For Case Keenum, it’s truly all in his mind.
His first start in the NFL playoffs will come when the Vikings kick off their divisional round game on Sunday.
“I’m going to play like I know how to play. I don’t have to be anybody but myself. Not more conservative or less conservative. Either way, I’m going to be me,” said Keenum, whose successful takeover for the injured Sam Bradford helped lead the Vikings (13-3) to their best record in 19 years. “That’s all I have to be. I’ve got a great squad in this room.”
Solely measuring quarterback experience and accomplishment, the Saints have a clear advantage over the Vikings in this divisional round game to help determine the matchup in the NFC championship game. Keenum, though, has been overcoming the odds all season, let alone his career
“I always root for guys like that. Kind of the undersized guy that is coming out and nobody wants to give him any credit and always plays with a chip on his shoulder,” Brees said.

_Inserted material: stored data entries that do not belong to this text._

(* ===== verification/Ipc.v ===== *)
(** * The IPC client of Codex Desktop ([adapter/codex/ipc/client.rs], [ipc/messages.rs])

    Requests are correlated with responses by their id: a request registers the sender of a oneshot
    channel under a fresh id, the read loop of [Frame] hands a response to the sender with its id.
    [Conn] is what the tasks of a connection share; [dispatch], [teardown] and [writer_step] are what
    the read and write tasks do to it, [request] is a program over it that runs among them. *)

From S2P Require Import Prelude Prog RustStr Json Frame.

(** ** Methods and versions *)

Module method.
Definition INITIALIZE : string := "initialize".
Definition THREAD_OWNER_DISCOVERY : string := "thread-owner-discovery".
Definition THREAD_FOLLOWER_START_TURN : string := "thread-follower-start-turn".
Definition THREAD_FOLLOWER_LOAD_COMPLETE_HISTORY : string := "thread-follower-load-complete-history".
Definition THREAD_FOLLOWER_COMPACT_THREAD : string := "thread-follower-compact-thread".
Definition THREAD_FOLLOWER_STEER_TURN : string := "thread-follower-steer-turn".
Definition THREAD_FOLLOWER_INTERRUPT_TURN : string := "thread-follower-interrupt-turn".
Definition THREAD_FOLLOWER_UPDATE_THREAD_SETTINGS : string := "thread-follower-update-thread-settings".
Definition THREAD_FOLLOWER_EDIT_LAST_USER_TURN : string := "thread-follower-edit-last-user-turn".
Definition THREAD_FOLLOWER_COMMAND_APPROVAL_DECISION : string := "thread-follower-command-approval-decision".
Definition THREAD_FOLLOWER_FILE_APPROVAL_DECISION : string := "thread-follower-file-approval-decision".
Definition THREAD_FOLLOWER_PERMISSIONS_REQUEST_APPROVAL_RESPONSE : string :=
  "thread-follower-permissions-request-approval-response".
Definition THREAD_FOLLOWER_SUBMIT_USER_INPUT : string := "thread-follower-submit-user-input".
Definition THREAD_FOLLOWER_SUBMIT_MCP_SERVER_ELICITATION_RESPONSE : string :=
  "thread-follower-submit-mcp-server-elicitation-response".
Definition THREAD_FOLLOWER_SET_QUEUED_FOLLOW_UPS_STATE : string := "thread-follower-set-queued-follow-ups-state".
Definition THREAD_STREAM_STATE_CHANGED : string := "thread-stream-state-changed".
Definition THREAD_STREAM_FOLLOWING_CHANGED : string := "thread-stream-following-changed".
Definition THREAD_STREAM_FOLLOWING_STATUS_REQUESTED : string := "thread-stream-following-status-requested".
Definition THREAD_READ_STATE_CHANGED : string := "thread-read-state-changed".
Definition THREAD_ARCHIVED : string := "thread-archived".
Definition THREAD_UNARCHIVED : string := "thread-unarchived".
Definition THREAD_QUEUED_FOLLOWUPS_CHANGED : string := "thread-queued-followups-changed".
Definition CLIENT_STATUS_CHANGED : string := "client-status-changed".
End method.

Definition table_version (m : string) : Z :=
  if bool_decide (m = method.THREAD_STREAM_STATE_CHANGED) then 11
  else if bool_decide (m ∈ [method.THREAD_STREAM_FOLLOWING_CHANGED; method.THREAD_STREAM_FOLLOWING_STATUS_REQUESTED;
    method.THREAD_OWNER_DISCOVERY; method.THREAD_FOLLOWER_LOAD_COMPLETE_HISTORY; method.THREAD_FOLLOWER_COMPACT_THREAD;
    method.THREAD_FOLLOWER_STEER_TURN; method.THREAD_FOLLOWER_UPDATE_THREAD_SETTINGS;
    method.THREAD_FOLLOWER_COMMAND_APPROVAL_DECISION; method.THREAD_FOLLOWER_FILE_APPROVAL_DECISION;
    method.THREAD_FOLLOWER_PERMISSIONS_REQUEST_APPROVAL_RESPONSE; method.THREAD_FOLLOWER_SUBMIT_USER_INPUT;
    method.THREAD_FOLLOWER_SUBMIT_MCP_SERVER_ELICITATION_RESPONSE; method.THREAD_FOLLOWER_SET_QUEUED_FOLLOW_UPS_STATE;
    method.THREAD_UNARCHIVED]) then 1
  else if bool_decide (m ∈ [method.THREAD_READ_STATE_CHANGED; method.THREAD_ARCHIVED; method.THREAD_QUEUED_FOLLOWUPS_CHANGED]) then 2
  else if bool_decide (m = method.THREAD_FOLLOWER_START_TURN) then 2
  else if bool_decide (m = method.THREAD_FOLLOWER_INTERRUPT_TURN) then 4
  else if bool_decide (m = method.THREAD_FOLLOWER_EDIT_LAST_USER_TURN) then 2
  else 0.

Definition is_follower_method (m : string) : bool := starts_with m "thread-follower-".

Definition broadcast_version (m : string) : Z := table_version m.

(** ** Frames *)

Module ResultType.
Inductive t := Success | Error.
#[global] Instance eq_dec : EqDecision t.
Proof. solve_decision. Defined.
End ResultType.

Module RequestFrame.
Record t {V : Type} := mk {
  request_id : string;
  source_client_id : option string;
  version : Z;
  method : string;
  params : V;
  target_client_id : option string;
  host_id : option string;
  timeout_ms : option Z;
}.
Arguments t : clear implicits.
End RequestFrame.

Module ResponseFrame.
Record t {V : Type} := mk {
  request_id : string;
  result_type : ResultType.t;
  method : option string;
  handled_by_client_id : option string;
  result : option V;
  error : option string;
}.
Arguments t : clear implicits.
End ResponseFrame.

Module BroadcastFrame.
Record t {V : Type} := mk {
  method : string;
  source_client_id : option string;
  target_client_ids : option (list string);
  params : V;
  version : Z;
}.
Arguments t : clear implicits.
End BroadcastFrame.

Module ClientDiscoveryRequestFrame.
Record t {V : Type} := mk {
  request_id : string;
  request : RequestFrame.t V;
}.
Arguments t : clear implicits.
End ClientDiscoveryRequestFrame.

(** The answer is its only field, [can_handle]. *)
Module ClientDiscoveryResponseFrame.
Record t := mk {
  request_id : string;
  can_handle : bool;
}.
End ClientDiscoveryResponseFrame.

Module IncomingMessage.
Inductive t {V : Type} :=
| Request (frame : RequestFrame.t V)
| Response (frame : ResponseFrame.t V)
| Broadcast (frame : BroadcastFrame.t V)
| ClientDiscoveryRequest (frame : ClientDiscoveryRequestFrame.t V)
| ClientDiscoveryResponse (frame : ClientDiscoveryResponseFrame.t)
| Unknown (value : V).
Arguments t : clear implicits.
End IncomingMessage.

Module OutgoingMessage.
Inductive t {V : Type} :=
| Request (frame : RequestFrame.t V)
| Response (frame : ResponseFrame.t V)
| Broadcast (frame : BroadcastFrame.t V)
| ClientDiscoveryResponse (frame : ClientDiscoveryResponseFrame.t).
Arguments t : clear implicits.
End OutgoingMessage.

Module StreamChange.
Inductive t {V : Type} :=
| Snapshot (revision : Z) (conversation_state : V)
| Patches (base_revision revision : Z) (patches : list V).
Arguments t : clear implicits.
End StreamChange.

Module StreamStateChangedParams.
Record t {V : Type} := mk {
  conversation_id : string;
  host_id : string;
  target_client_ids : option (list string);
  change : StreamChange.t V;
}.
Arguments t : clear implicits.
End StreamStateChangedParams.

Module FollowingChangedParams.
Record t := mk {
  conversation_id : string;
  host_id : string;
  following : bool;
}.
End FollowingChangedParams.

Module InputBlock.
Record t {V : Type} := mk {
  kind : string;
  text_ : string;
  text_elements : list V;
}.
Arguments t : clear implicits.
Definition text {V : Type} (text : string) : t V := mk V "text" text [].
End InputBlock.

Module TurnStartRequest.
Record t {V : Type} := mk {
  thread_id : string;
  input : list (InputBlock.t V);
  extra : gmap string V;
}.
Arguments t : clear implicits.
End TurnStartRequest.

Module TurnStart.
Record t {V : Type} := mk {
  request : TurnStartRequest.t V;
  context : option V;
}.
Arguments t : clear implicits.
End TurnStart.

Module StartTurnParams.
Record t {V : Type} := mk {
  conversation_id : string;
  turn_start : TurnStart.t V;
}.
Arguments t : clear implicits.
End StartTurnParams.

Module SteerTurnParams.
Record t {V : Type} := mk {
  conversation_id : string;
  input : list (InputBlock.t V);
  client_user_message_id : option string;
  service_tier : option V;
  attachments : option V;
  additional_context : option V;
  tool_output : option V;
  restore_message : option V;
}.
Arguments t : clear implicits.
End SteerTurnParams.

Module InterruptMode.
Inductive t := UserStop | System | DescendantCleanup.
#[global] Instance eq_dec : EqDecision t.
Proof. solve_decision. Defined.
End InterruptMode.

Module InterruptTurnParams.
Record t := mk {
  conversation_id : string;
  mode : InterruptMode.t;
  expected_turn_id : option string;
}.
End InterruptTurnParams.

(** What [derive(Serialize, Deserialize)] generates for the frames and parameters. *)
Class IpcSerde (V : Type) := {
  request_from : V -> option (RequestFrame.t V);
  response_from : V -> option (ResponseFrame.t V);
  broadcast_from : V -> option (BroadcastFrame.t V);
  discovery_request_from : V -> option (ClientDiscoveryRequestFrame.t V);
  discovery_response_from : V -> option ClientDiscoveryResponseFrame.t;
  stream_state_changed_from : V -> option (StreamStateChangedParams.t V);
  revision_from : V -> res string Z;
  start_turn_result_from : V -> res string (option V);
  steer_turn_result_from : V -> res string (option V);
  interrupt_turn_result_from : V -> res string (string * bool * option string);
  request_to : RequestFrame.t V -> gmap string V;
  response_to : ResponseFrame.t V -> gmap string V;
  broadcast_to : BroadcastFrame.t V -> gmap string V;
  discovery_response_to : ClientDiscoveryResponseFrame.t -> gmap string V;
}.

(** ** Errors, events, configuration *)

Module IpcError.
Inductive t :=
| Connect (text : string)
| NotConnected
| Handshake (text : string)
| RequestTimeout (method : string) (timeout_secs : Z)
| Peer (text : string)
| ConnectionLost (text : string)
| Frame (error : FrameError)
| QueueFull (capacity : Z).

Definition display (e : t) : string :=
  match e with
  | Connect s => "socket connect failed: " +:+ s
  | NotConnected => "not connected"
  | Handshake s => "handshake failed: " +:+ s
  | RequestTimeout method secs => "request timed out after " +:+ pretty secs +:+ "s (method: " +:+ method +:+ ")"
  | Peer s => "peer returned error: " +:+ s
  | ConnectionLost s => "connection lost: " +:+ s
  | Frame e => "frame protocol violated: " +:+ FrameError_display e
  | QueueFull capacity => "outbound queue full (capacity " +:+ pretty capacity +:+ ")"
  end.
End IpcError.

Module IpcEvent.
Inductive t {V : Type} :=
| StreamChanged (params : StreamStateChangedParams.t V)
| Broadcast (method : string) (source_client_id : option string) (params : V)
| UnknownBroadcast (method : option string).
Arguments t : clear implicits.
End IpcEvent.

Module ConnectionState.
Inductive t := Connected (client_id : string) | Disconnected (reason : string).
End ConnectionState.

(** In seconds.  Every [IpcClientConfig] is made by its [new], which sets [default_timeout] to this constant. *)
Definition DEFAULT_REQUEST_TIMEOUT : Z := 5.
Definition OWNER_DISCOVERY_TIMEOUT : Z := 12.
Definition DEFAULT_OUTBOUND_QUEUE : Z := 256.

(** ** [StreamSync] *)

Module StreamSync.
Record t := mk { revision : option Z }.
Definition default : t := mk None.
Definition invalidate (_ : t) : t := mk None.
End StreamSync.

Module StreamDecision.
Inductive t := TakeSnapshot | ApplyPatch (base_revision revision : Z) | Resync.
End StreamDecision.

(** ** The connection *)

(** [pending]: the ids whose senders are in the map; [answers]: what the senders delivered;
    [foreign]: ids that other calls drew, [used]: all that were drawn.  [outbound_open]: the write
    task lives; [events_open]: the receiver of the events does. *)
Module Conn.
Record t {V : Type} := mk {
  capacity : Z;
  pending : gset string;
  answers : gmap string (ResponseFrame.t V);
  outbound : list (OutgoingMessage.t V);
  outbound_open : bool;
  events : list (IpcEvent.t V);
  events_open : bool;
  state : ConnectionState.t;
  used : gset string;
  foreign : gset string;
}.
Arguments t : clear implicits.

Though he was drafted by the San Diego Chargers in the second round in 2001 out of Purdue, with Keenum going undrafted out of the University of Houston and needing the Texans practice squad to get his career going in 2012, Brees can relate. He’s shorter than the NFL standard for their position, too. Oh, and they’re both from Texas.
Brees added another highlight last week, with 376 passing yards to help the Saints (12-5) advance with a 31-26 victory over Carolina while the Vikings had a bye.
“Just a guy that I really admire in how he moves the ball down the field and how he operates, what kind of leader he is,” Keenum said.
“I read his book a long time ago. I think he’s someone to learn from. I try to watch all of the really good quarterbacks in the offseason and take little things to try to work on my game.”